Sign up now to help world-famous public gardens, learn new skills
Planting and weeding in the UC Davis Arboretum and Public Garden depends in part on the dedication of volunteers. Signups for 2025 now are being accepted. Courtesy UC Davis Arboretum and Public Garden
Start making plans for a 2025 full of nature, outdoor time and helping others. Where? At the UC Davis Arboretum and Public Garden.
UCD’s world-famous arboretum is now accepting applications for garden volunteers. Deadline is Jan. 13.
“Volunteering with the UC Davis Arboretum and Public Garden is a rewarding way to spend time in nature, socialize with community members, and pick up new skills,” say the organizers. “We are currently recruiting volunteers for our regular weekday gardening teams.”
These volunteers will help the arboretum’s experts tend the campus’s themed gardens and collections such as the Acacia Grove, the Storer Garden and the California Native Plant Meadow. The arboretum boasts 30 distinct gardens and collections, so there are plants to match just about every interest.
Volunteers are expected to make a one-year commitment, but the schedulers are pretty flexible; volunteers can take long breaks and vacations, say the organizers.

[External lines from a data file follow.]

Lemma recs_lookup v k :
  recs v !! k = (blob ← v_main v !! k; result_ok (RecordRef_parse blob)).
Proof. unfold recs. by rewrite lookup_omap. Qed.

Lemma recs_Some v k rec :
  recs v !! k = Some rec <-> exists blob, v_main v !! k = Some blob /\ RecordRef_parse blob = Ok rec.
Proof.
  rewrite recs_lookup. destruct (v_main v !! k) as [blob|]; simpl.
  - split.
    + intros H. exists blob. split; [done|]. destruct (RecordRef_parse blob); naive_solver.
    + by intros (b & [= <-] & ->).
  - split; [done|]. by intros (? & ? & _).
Qed.

Lemma recs_fits v k rec : recs v !! k = Some rec -> fits 64 (expires_at_ms rec).
Proof.
  intros (blob & _ & Hp)%recs_Some. apply parse_fields in Hp as [Hh _].
  by destruct Hh as (_ & _ & _ & _ & _ & H & _).
Qed.

Lemma recs_tag_fits v k rec t : recs v !! k = Some rec -> t ∈ tags rec -> fits 32 (tag_id t).
Proof.
  intros (blob & _ & Hp)%recs_Some Ht. apply parse_fields in Hp as (_ & Htags & _).
  rewrite Forall_forall in Htags. by destruct (Htags t Ht).
Qed.

Section Rows.
Context {HS : Hash}.
Variable g : Z.

(** ** Tag rows *)

Definition del_tag_rows (m : db_map) (k : bytes) (ids : list Z) : db_map :=
  foldl (fun m t => delete (index_key t k) m) m ids.

Definition add_tag_rows (m : db_map) (k : bytes) (ts : list TagRef) : db_map :=
  foldl (fun m t => <[index_key (tag_id t) k := k]> m) m ts.

Lemma del_tag_rows_Some m k ids ik x :
  del_tag_rows m k ids !! ik = Some x <->
  m !! ik = Some x /\ forall t, t ∈ ids -> ik <> index_key t k.
Proof.
  unfold del_tag_rows. revert m. induction ids as [|t ids IH]; intros m; cbn [foldl].
  - split; [intros; split; [done|]|by intros []]. intros t Ht. by apply elem_of_nil in Ht.
  - rewrite IH, lookup_delete_Some. setoid_rewrite elem_of_cons. naive_solver.
Qed.

Lemma add_tag_rows_Some m k ts ik x :
  add_tag_rows m k ts !! ik = Some x <->
  (x = k /\ exists t, t ∈ ts /\ ik = index_key (tag_id t) k)
  \/ (m !! ik = Some x /\ forall t, t ∈ ts -> ik <> index_key (tag_id t) k).
Proof.
  unfold add_tag_rows. revert m. induction ts as [|t ts IH]; intros m; cbn [foldl].
  - setoid_rewrite elem_of_nil. naive_solver.
  - rewrite IH, lookup_insert_Some. setoid_rewrite elem_of_cons.
    destruct (decide (ik = index_key (tag_id t) k)) as [->|Hne]; [|naive_solver].
    destruct (decide (index_key (tag_id t) k ∈ (fun t => index_key (tag_id t) k) <$> ts)) as [Hex|Hex];
      rewrite list_elem_of_fmap in Hex.
    { destruct Hex as (t' & Heq & Ht'). split.
      - intros [[-> ?]|[_ H]]; [left; eauto 7|by destruct (H t' Ht')].
      - intros [[-> ?]|[_ H]]; [left; eauto|]. by destruct (H t' (or_intror Ht')). }
    split.
    + intros [[-> ?]|[[[_ <-]|[? _]] _]]; [naive_solver|left; eauto|done].
    + intros [[-> _]|[_ H]]; [right; split; [by left|]|exfalso; by apply (H t); [left|]].
      intros t' Ht' Heq. apply Hex. eauto.
Qed.

(** ** The two changes *)

Definition old_ids (old : option RecordRef) : list Z :=
  match old with Some o => tag_id <$> tags o | None => [] end.

Definition del_exp_row (m : db_map) (k : bytes) (old : option RecordRef) : db_map :=
  match old with Some o => delete (encode_key (expires_at_ms o) k g) m | None => m end.

Definition same_bucket (old : option RecordRef) (e : Z) : bool :=
  match old with
  | Some o => bucket_for (expires_at_ms o) g =? bucket_for e g
  | None => false
  end.

(** Storing [rec], encoded as [blob], under [k] over [old]. *)
Definition store_rows (v : Views) (k blob : bytes) (rec : RecordRef) (old : option RecordRef) : Views :=
  mkViews (<[k := blob]> (v_main v))
    (if same_bucket old (expires_at_ms rec) then v_exp v
     else <[encode_key (expires_at_ms rec) k g := k]> (del_exp_row (v_exp v) k old))
    (add_tag_rows (del_tag_rows (v_tagidx v) k (old_ids old)) k (tags rec))
    (v_tag_meta v) (v_jobs v) (v_meta v).

(** Removing [old] from under [k], with every row it owned. *)
Definition remove_rows (v : Views) (k : bytes) (old : option RecordRef) : Views :=
  mkViews (delete k (v_main v)) (del_exp_row (v_exp v) k old)
    (del_tag_rows (v_tagidx v) k (old_ids old)) (v_tag_meta v) (v_jobs v) (v_meta v).

(** ** The invariant

    Every blob parses; every row of either index has the shape the codecs
    give it; and every record is indexed: by its bucket, and by each tag. *)

Record Inv (v : Views) : Prop := {
  inv_main k blob : v_main v !! k = Some blob -> exists rec, RecordRef_parse blob = Ok rec;
  inv_exp_shape ik k : v_exp v !! ik = Some k ->
    exists b, fits 64 b /\ ik = be_bytes 8 b ++ be_bytes 8 (xxh3_64 k);
  inv_exp_cover k rec : recs v !! k = Some rec ->
    v_exp v !! encode_key (expires_at_ms rec) k g = Some k;
  inv_tag_shape ik k : v_tagidx v !! ik = Some k -> exists t, fits 32 t /\ ik = index_key t k;
  inv_tag_cover k rec t : recs v !! k = Some rec -> t ∈ tags rec ->
    v_tagidx v !! index_key (tag_id t) k = Some k
}.

(** No litter: every row of either index describes a record that is there. *)
Record Tight (v : Views) : Prop := {
  tight_exp ik k : v_exp v !! ik = Some k ->
    exists rec, recs v !! k = Some rec /\ ik = encode_key (expires_at_ms rec) k g;
  tight_tag ik k : v_tagidx v !! ik = Some k ->
    exists rec t, recs v !! k = Some rec /\ t ∈ tags rec /\ ik = index_key (tag_id t) k
}.

(** The keys the shard holds a record under. *)
Definition held (v : Views) (k : bytes) : Prop := is_Some (v_main v !! k).

Lemma inv_recs_None v k : Inv v -> recs v !! k = None <-> v_main v !! k = None.
Proof.
  intros Hi. rewrite recs_lookup. destruct (v_main v !! k) as [blob|] eqn:E; [|done].
  destruct (inv_main v Hi _ _ E) as [rec Hr]. cbn [mbind option_bind]. by rewrite Hr.
Qed.

Lemma recs_held v k rec : recs v !! k = Some rec -> held v k.
Proof. intros (blob & H & _)%recs_Some. by exists blob. Qed.

Lemma recs_store v k blob rec old :
  RecordRef_parse blob = Ok rec -> recs (store_rows v k blob rec old) = <[k := rec]> (recs v).
Proof.
  intros Hp. unfold recs, store_rows. cbn [v_main].
  apply omap_insert_Some. cbv beta. by rewrite Hp.
Qed.

Lemma recs_remove v k old : recs (remove_rows v k old) = delete k (recs v).
Proof. unfold recs, remove_rows. cbn [v_main]. by rewrite omap_delete. Qed.

Lemma del_exp_row_Some m k old ik x :
  del_exp_row m k old !! ik = Some x <->
  m !! ik = Some x /\ forall o, old = Some o -> ik <> encode_key (expires_at_ms o) k g.
Proof.
  unfold del_exp_row. destruct old as [o|]; [|naive_solver].
  rewrite lookup_delete_Some. naive_solver.
Qed.

Lemma encode_key_shape e k :
  fits 64 e -> exists b, fits 64 b /\ encode_key e k g = be_bytes 8 b ++ be_bytes 8 (xxh3_64 k).
Proof. intros He. exists (bucket_for e g). split; [eauto with vash|done]. Qed.

(** Rows of different keys are different, hash permitting. *)
Lemma encode_key_ne v k k' e e' :
  separates k (held v) -> held v k' -> k' <> k -> fits 64 e -> fits 64 e' ->
  encode_key e' k' g <> encode_key e k g.
Proof. intros Hs Hh Hne He He' H. apply encode_key_eq in H as [_ H]; auto. Qed.

Lemma index_key_ne v k k' t t' :
  separates k (held v) -> held v k' -> k' <> k -> fits 32 t -> fits 32 t' ->
  index_key t' k' <> index_key t k.
Proof. intros Hs Hh Hne He He' H. apply index_key_eq in H as [_ H]; auto. Qed.

Lemma store_rows_Inv v k blob rec old :
  Inv v -> old = recs v !! k -> RecordRef_parse blob = Ok rec -> separates k (held v) ->
  Inv (store_rows v k blob rec old).
Proof.
  intros Hi Hold Hp Hsep.
  destruct (parse_fields _ _ Hp) as (Hh & Htags & _).
  assert (fits 64 (expires_at_ms rec)) as Hfe by (by destruct Hh as (_ & _ & _ & _ & _ & H & _)).
  rewrite Forall_forall in Htags.
  constructor; rewrite ?(recs_store v k blob rec old) by done; unfold store_rows;
    cbn [v_main v_exp v_tagidx].
  - intros k' b. rewrite lookup_insert_Some. intros [[<- <-]|[_ H]]; [eauto|].
    by eapply inv_main.
  - intros ik k' H. case_match; [by eapply inv_exp_shape|].
    apply lookup_insert_Some in H as [[<- <-]|[_ [H _]%del_exp_row_Some]];
      [by apply encode_key_shape|by eapply inv_exp_shape].
  - intros k' rec'. rewrite lookup_insert_Some. intros [[<- <-]|[Hne H]].
    + destruct (same_bucket old (expires_at_ms rec)) eqn:Es; [|by rewrite lookup_insert_eq].
      unfold same_bucket in Es. destruct old as [o|]; [|done]. apply Z.eqb_eq in Es.
      symmetry in Hold. pose proof (inv_exp_cover v Hi _ _ Hold) as Hc.
      unfold encode_key in *. by rewrite <- Es.
    + pose proof (inv_exp_cover v Hi _ _ H) as Hc. case_match; [done|].
      pose proof (recs_held _ _ _ H). pose proof (recs_fits _ _ _ H).
      rewrite lookup_insert_ne by (apply not_eq_sym; eapply encode_key_ne; eauto).
      apply del_exp_row_Some. split; [done|]. intros o ->. symmetry in Hold.
      eapply encode_key_ne; eauto. by eapply recs_fits.
  - intros ik k' [(-> & t & Ht & ->)|[[H _]%del_tag_rows_Some _]]%add_tag_rows_Some.
    + exists (tag_id t). split; [by destruct (Htags t Ht)|done].
    + by eapply inv_tag_shape.
  - intros k' rec' t. rewrite lookup_insert_Some. intros [[<- <-]|[Hne H]] Ht; apply add_tag_rows_Some.
    + left. eauto.
    + pose proof (recs_held _ _ _ H). pose proof (recs_tag_fits _ _ _ _ H Ht).
      right. split; [apply del_tag_rows_Some; split|].
      * by eapply inv_tag_cover.
      * intros t' Ht'. eapply index_key_ne; eauto. destruct old as [o|]; [|by apply elem_of_nil in Ht'].
        apply list_elem_of_fmap in Ht' as (t0 & -> & Ht0). symmetry in Hold. exact (recs_tag_fits _ _ _ _ Hold Ht0).
      * intros t' Ht'. eapply index_key_ne; eauto. by destruct (Htags t' Ht').
Qed.

Lemma store_rows_Tight v k blob rec old :
  Tight v -> old = recs v !! k -> RecordRef_parse blob = Ok rec ->
  Tight (store_rows v k blob rec old).
Proof.
  intros Ht Hold Hp.
  constructor; rewrite ?(recs_store v k blob rec old) by done; unfold store_rows;
    cbn [v_main v_exp v_tagidx].
  - intros ik x. setoid_rewrite lookup_insert_Some.
    destruct (same_bucket old (expires_at_ms rec)) eqn:Es.
    + intros H. destruct (tight_exp v Ht _ _ H) as (r0 & Hr & ->).
      destruct (decide (k = x)) as [->|]; [|eauto 7].
      exists rec. split; [by left|]. rewrite Hr in Hold. subst old. simpl in Es.
      apply Z.eqb_eq in Es. unfold encode_key. by rewrite Es.
    + rewrite lookup_insert_Some. intros [[<- <-]|[_ [H Hne]%del_exp_row_Some]]; [eauto|].
      destruct (tight_exp v Ht _ _ H) as (r0 & Hr & ->).
      destruct (decide (k = x)) as [->|]; [|eauto 7].
      exfalso. by apply (Hne r0); [congruence|].
  - intros ik x. setoid_rewrite lookup_insert_Some.
    intros [(-> & t & Hin & ->)|[[H Hne]%del_tag_rows_Some _]]%add_tag_rows_Some; [eauto 7|].
    destruct (tight_tag v Ht _ _ H) as (r0 & t & Hr & Hin & ->).
    destruct (decide (k = x)) as [->|]; [|eauto 9].
    exfalso. rewrite Hr in Hold. subst old. apply (Hne (tag_id t)); [|done].
    simpl. apply list_elem_of_fmap. eauto.
Qed.

Lemma remove_rows_Inv v k old : Inv v -> old = recs v !! k -> Inv (remove_rows v k old).
Proof.
  intros Hi Hold.
  constructor; rewrite ?recs_remove; unfold remove_rows; cbn [v_main v_exp v_tagidx].
  - intros k' b [_ H]%lookup_delete_Some. by eapply inv_main.
  - intros ik k' [H _]%del_exp_row_Some. by eapply inv_exp_shape.
  - intros k' rec' [Hne H]%lookup_delete_Some. pose proof (inv_exp_cover v Hi _ _ H) as Hc.
    apply del_exp_row_Some. split; [done|]. intros o -> Heq. symmetry in Hold.
    pose proof (inv_exp_cover v Hi _ _ Hold) as Hc'. congruence.
  - intros ik k' [H _]%del_tag_rows_Some. by eapply inv_tag_shape.
  - intros k' rec' t [Hne H]%lookup_delete_Some Ht.
    pose proof (inv_tag_cover v Hi _ _ _ H Ht) as Hc.
    apply del_tag_rows_Some. split; [done|]. intros t' Ht' Heq.
    destruct old as [o|]; [|by apply elem_of_nil in Ht'].
    apply list_elem_of_fmap in Ht' as (t0 & -> & Ht0). symmetry in Hold.
    pose proof (inv_tag_cover v Hi _ _ _ Hold Ht0) as Hc'. congruence.
Qed.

Volunteers with some garden knowledge are particularly wanted, but total beginners are OK, too. No matter your skill level, there are opportunities to learn a lot in this vibrant environment.
This recruitment drive is just for garden volunteers who will get their hands dirty with planting, weeding and other tasks. Volunteers for 2025 plant sales and work at the Arboretum Teaching Nursery will be recruited separately.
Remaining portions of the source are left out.